Bonds are back. They helped fund America’s efforts in World War II and they’re making a big-time comeback 60 years later. Essentially loans to the feds, treasury bonds are backed by the ‘full faith and credit’ of the federal government and considered some of the safest investments in the world. Municipal bonds, loans to a state, city or county agency, are issued for public works that have an impact on all of us – building of schools, hospitals and roads.
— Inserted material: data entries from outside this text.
(* ===== verification/NetURL.v ===== *)
(** * [net/url]: the request-target parser the dispatcher calls

    [dispatchStream] (framework/app.go) parses [req.Path] with [url.Parse]
    and reads the result's [Path] and [Query()].  This file models those parts
    of the standard library.  The validity of a [//authority] component, whose
    value the program never reads, comes from the class [URLAuthority]. *)

From S2P Require Import Prelude GoStd.
From Stdlib Require Import Ascii.

Local Open Scope string_scope.

(** ** Data *)

(** The fields of [url.URL] the program reads. *)
Record URL := mkURL { Path : string; RawQuery : string }.

(** [url.Values]: the values of a key, in order. *)
Abbreviation Values := (gmap string (list string)).

Definition Values_Get (v : Values) (key : string) : string :=
  match v !! key with
  | Some (x :: _) => x
  | _ => ""
  end.

Class URLAuthority := { authority_ok : string -> bool }.

(** ** Escapes *)

Definition unhex (a : ascii) : option nat :=
  let n := nat_of_ascii a in
  if in_range "0" "9" a then Some (n - 48)
  else if in_range "a" "f" a then Some (n - 87)
  else if in_range "A" "F" a then Some (n - 55)
  else None.

(** [unescape] in the path, fragment ([plus = false]) and query component
    ([plus = true]) modes; [None] is an [EscapeError]. *)
Fixpoint unescape (plus : bool) (s : string) : option string :=
  match s with
  | "" => Some ""
  | String a s' =>
      if (a =? "%")%char then
        match s' with
        | String h (String l s'') =>
            match unhex h, unhex l with
            | Some vh, Some vl =>
                String (ascii_of_nat (16 * vh + vl)) <$> unescape plus s''
            | _, _ => None
            end
        | _ => None
        end
      else if plus && (a =? "+")%char then String " " <$> unescape plus s'
      else String a <$> unescape plus s'
  end.

(** ** [url.Parse] *)

Definition is_ctl (a : ascii) : bool :=
  let n := nat_of_ascii a in (n <? 32)%nat || (n =? 127)%nat.

Fixpoint has_ctl (s : string) : bool :=
  match s with
  | "" => false
  | String a s => is_ctl a || has_ctl s
  end.

Definition scheme_letter (a : ascii) : bool := in_range "a" "z" a || in_range "A" "Z" a.
Definition scheme_other (a : ascii) : bool :=
  in_range "0" "9" a || (a =? "+")%char || (a =? "-")%char || (a =? ".")%char.

(** The loop of [getScheme] past its first byte: the scheme's rest and what
    follows the colon, or [None] when there is no scheme. *)
Fixpoint scheme_tail (s : string) : option (string * string) :=
  match s with
  | "" => None
  | String a s' =>
      if (a =? ":")%char then Some ("", s')
      else if scheme_letter a || scheme_other a then
        match scheme_tail s' with
        | Some (sch, rest) => Some (String a sch, rest)
        | None => None
        end
      else None
  end.

(** [getScheme]: [None] is the error "missing protocol scheme". *)
Definition getScheme (raw : string) : option (string * string) :=
  match raw with
  | "" => Some ("", "")
  | String a s =>
      if (a =? ":")%char then None
      else if scheme_letter a then
        match scheme_tail s with
        | Some (sch, rest) => Some (String a sch, rest)
        | None => Some ("", raw)
        end
      else Some ("", raw)
  end.

Section Parse.
Context `{URLAuthority}.

(** [rest] after the scheme and the query are cut off. *)
Definition parse_path (scheme rest : string) : option string :=
  if negb (HasPrefix rest "/") then
    if negb (String.eqb scheme "") then Some ""          (* opaque *)
    else if Contains ":" (Cut rest "/").1.1 then None
    else unescape false rest
  else if (negb (String.eqb scheme "") || negb (HasPrefix rest "///"))
            && HasPrefix rest "//" then
    let '(authority, after, found) := Cut (drop_str 2 rest) "/" in
    if authority_ok authority
    then unescape false (if found then String "/" after else "")
    else None
  else unescape false rest.

(** [parse(rawURL, false)].  A trailing [?] alone sets [ForceQuery], which
    the program does not read: the query is empty either way. *)
Definition parse (raw : string) : option URL :=
  if has_ctl raw then None
  else if String.eqb raw "*" then Some (mkURL "*" "")
  else
    match getScheme raw with
    | None => None
    | Some (scheme, rest) =>
        let '(path, query, _) := Cut rest "?" in
        p ← parse_path scheme path; Some (mkURL p query)
    end.

Definition Parse (raw : string) : option URL :=
  let '(u, frag, _) := Cut raw "#" in
  url ← parse u;
  if String.eqb frag "" then Some url
  else _ ← unescape false frag; Some url.
End Parse.

(** ** [(u *URL) Query()]

    Pieces with a semicolon or a malformed escape are dropped, as [Query]
    ignores [ParseQuery]'s error. *)
Definition add_pair (m : Values) (piece : string) : Values :=
  if Contains ";" piece then m
  else if String.eqb piece "" then m
  else
    let '(key, value, _) := Cut piece "=" in
    match unescape true key, unescape true value with
    | Some k, Some v => <[k := (default [] (m !! k) ++ [v])%list]> m
    | _, _ => m
    end.

Definition ParseQuery (query : string) : Values := foldl add_pair ∅ (Split query "&").

Definition Query (u : URL) : Values := ParseQuery (RawQuery u).

(** ** Lemmas *)

Lemma Cut_app_sep s t c : Contains c s = false -> Cut (s +:+ String c t) c = (s, t, true).
Proof.
  induction s as [|a s IH]; simpl; intros Hs.
  - by rewrite ascii_eqb_refl.
  - apply orb_false_iff in Hs as [Ha Hs]. by rewrite Ha, IH.
Qed.

Lemma Cut_no_sep s c : Contains c s = false -> Cut s c = (s, "", false).
Proof.
  induction s as [|a s IH]; simpl; intros Hs; [done|].
  apply orb_false_iff in Hs as [Ha Hs]. by rewrite Ha, IH.
Qed.

Lemma Contains_app c s t : Contains c (s +:+ t) = Contains c s || Contains c t.
Proof. induction s as [|a s IH]; simpl; [done|]. by rewrite IH, orb_assoc. Qed.

Lemma has_ctl_app s t : has_ctl (s +:+ t) = has_ctl s || has_ctl t.
Proof. induction s as [|a s IH]; simpl; [done|]. by rewrite IH, orb_assoc. Qed.

(** The scheme scan stops at the first [?], so a query cannot change it. *)
Lemma scheme_tail_query s q :
  Contains "?" s = false ->
  scheme_tail (s +:+ String "?" q) =
  match scheme_tail s with
  | Some (sch, rest) => Some (sch, rest +:+ String "?" q)
  | None => None
  end.
Proof.
  induction s as [|a s IH]; simpl; intros Hs; [done|].
  apply orb_false_iff in Hs as [Ha Hs]. rewrite (IH Hs).
  destruct (a =? ":")%char; [done|].
  destruct (scheme_letter a || scheme_other a); [|done].
  by destruct (scheme_tail s) as [[sch rest]|].
Qed.

Lemma getScheme_query s q :
  Contains "?" s = false ->
  getScheme (s +:+ String "?" q) =
  match getScheme s with
  | Some (sch, rest) => Some (sch, rest +:+ String "?" q)
  | None => None
  end.
Proof.
  destruct s as [|a s]; simpl; intros Hs; [done|].
  apply orb_false_iff in Hs as [Ha Hs]. rewrite (scheme_tail_query _ _ Hs).
  destruct (a =? ":")%char; [done|]. destruct (scheme_letter a); [|done].
  by destruct (scheme_tail s) as [[sch rest]|].
Qed.

Lemma scheme_tail_rest s sch rest c :
  scheme_tail s = Some (sch, rest) -> Contains c s = false -> Contains c rest = false.
Proof.
  revert sch. induction s as [|a s IH]; simpl; intros sch; [done|].
  intros Hs [Ha Hc]%orb_false_iff. destruct (a =? ":")%char; [congruence|].
  destruct (scheme_letter a || scheme_other a); [|done].
  destruct (scheme_tail s) as [[sch' rest']|]; [|done]. simplify_eq. by eapply IH.
Qed.

Lemma getScheme_rest s sch rest c :
  getScheme s = Some (sch, rest) -> Contains c s = false -> Contains c rest = false.
Proof.
  destruct s as [|a s]; simpl; [intros; simplify_eq; done|].
  intros Hs Hc. pose proof Hc as [Ha Hc']%orb_false_iff.
  destruct (a =? ":")%char; [done|]. destruct (scheme_letter a); [|simplify_eq; exact Hc].
  destruct (scheme_tail s) as [[sch' rest']|] eqn:E; simplify_eq; [|exact Hc].
  by eapply scheme_tail_rest.
Qed.

(** Appending a query to a request target that has none changes nothing but
    [RawQuery]. *)
Lemma Parse_with_query `{URLAuthority} p q :
  Contains "?" p = false -> Contains "#" p = false ->
  Contains "#" q = false -> has_ctl q = false ->
  Parse (p +:+ String "?" q) = (fun u => mkURL (Path u) q) <$> Parse p.
Proof.
  intros Hp Hfp Hfq Hctl. unfold Parse.
  rewrite Cut_no_sep by (rewrite Contains_app; simpl; by rewrite Hfp, Hfq).
  rewrite Cut_no_sep by done. simpl.
  unfold parse. rewrite has_ctl_app. simpl. rewrite Hctl, orb_false_r.
  destruct (has_ctl p) eqn:Hcp; [done|].
  destruct (String.eqb_spec p "*") as [->|Hstar]; [done|].
  destruct (String.eqb_spec (p +:+ String "?" q) "*") as [Heq|_].
  { destruct p as [|a [|b p]]; simpl in Heq; congruence. }
  rewrite getScheme_query by done.
  destruct (getScheme p) as [[sch rest]|] eqn:Hs; [|done].
  pose proof (getScheme_rest _ _ _ "?" Hs Hp) as Hr.
  rewrite Cut_app_sep, Cut_no_sep by done.
  by destruct (parse_path sch rest).
Qed.

(** A plain absolute path: no authority, no escape, no query, no fragment. *)
Definition plain_path (p : string) : bool :=
  HasPrefix p "/" && negb (HasPrefix p "//") && negb (has_ctl p)
  && negb (Contains "%" p) && negb (Contains "?" p) && negb (Contains "#" p).

Lemma unescape_plain p : Contains "%" p = false -> unescape false p = Some p.
Proof.
  induction p as [|a p IH]; simpl; [done|]. intros [Ha Hp]%orb_false_iff.
  rewrite Ha. simpl. by rewrite IH.
Qed.

Lemma Parse_plain `{URLAuthority} p :
  plain_path p = true -> Parse p = Some (mkURL p "").
Proof.
  unfold plain_path. rewrite !andb_true_iff, !negb_true_iff.
  intros [[[[[H1 H2] Hctl] Hpct] Hq] Hf].
  unfold Parse. rewrite Cut_no_sep by done. simpl. unfold parse. rewrite Hctl.
  destruct p as [|a p]; [done|].
  assert (a = "/"%char) as ->.
  { simpl in H1. rewrite andb_true_r in H1. by apply ascii_eqb_true. }
  simpl String.eqb. cbv iota. simpl getScheme. cbv iota beta.
  rewrite Cut_no_sep by done. unfold parse_path. rewrite H1, H2.
  cbn [negb]. rewrite andb_false_r, unescape_plain by done. done.
Qed.
(* ===== verification/Validation.v ===== *)
(** * Body validation (framework/validation.go)

    The [validator] package is third-party: the class [Validator] gives its
    verdict on a struct.  [Validate] turns that verdict into the program's
    error values. *)

From S2P Require Import Prelude GoStd.

Local Open Scope string_scope.
Local Open Scope list_scope.

(** A [validator.FieldError]. *)
Record LibFieldError := mkLibFieldError {
  lfe_Field : string;
  lfe_Tag : string;
  lfe_Param : string;
}.

(** The dynamic types [errors.As] looks for, in its order. *)
Inductive struct_error :=
  | InvalidValidationError (e : error)
  | ValidationErrors (l : list LibFieldError)
  | OtherStructError (e : error).

Class Validator (V : Type) := { Struct : V -> option struct_error }.

Definition field_error (fe : LibFieldError) : FieldError :=
  mkFieldError (lfe_Field fe) (lfe_Tag fe) (lfe_Param fe).

Definition Validate {V : Type} `{Validator V} (v : option V) : option error :=
  match v with
  | None => None
  | Some v =>
      match Struct v with
      | None => None
      | Some (InvalidValidationError e) => Some (wrapError "quicframe: validate: " e)
      | Some (ValidationErrors verr) =>
          Some (validationError (mkValidationError (map field_error verr)))
      | Some (OtherStructError e) => Some (wrapError "quicframe: validate: " e)
      end
  end.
There’s also corporate bonds, which yield the most profit but are also the riskiest. Investment guru Joe Terranova says the benefit of purchasing corporate bonds is the yield, but if you enter into a challenging business cycle like the current downturn, corporate bonds stand to lose value if the particular corporation loses business.

Municipal bonds are less risky as they are backed by the municipality and also go to fund something tangible, like a new highway or some other part of the infrastructure. Also, interest paid by the issuer to municipal bond holders is often exempt from federal taxes, as well as state and local taxes depending on where the issuer is located. The disadvantage, of course, is that the yields tend to be historically less than corporate bonds. And, if the municipality has a declining credit rating, which can occur in a budget deficit, the value of the bond will decrease.

Back to treasury bonds (or T-bills, as they're known), which offer investors pieces of government debt. These are the safest but, as we’re seeing now, in a crisis they become the ultimate ‘safe haven’ trade and thus can come to yield absolutely zero.

Only buy triple-A rated bonds, Terranova advises. In this environment, you don’t need to be taking risks with the quality of the debt you buy. Bonds are rated by three agencies: Fitch, Moody’s and Standard & Poor’s. You can find the rating of a particular bond either through your broker or fund, or through the web sites of the ratings agencies, listed at left.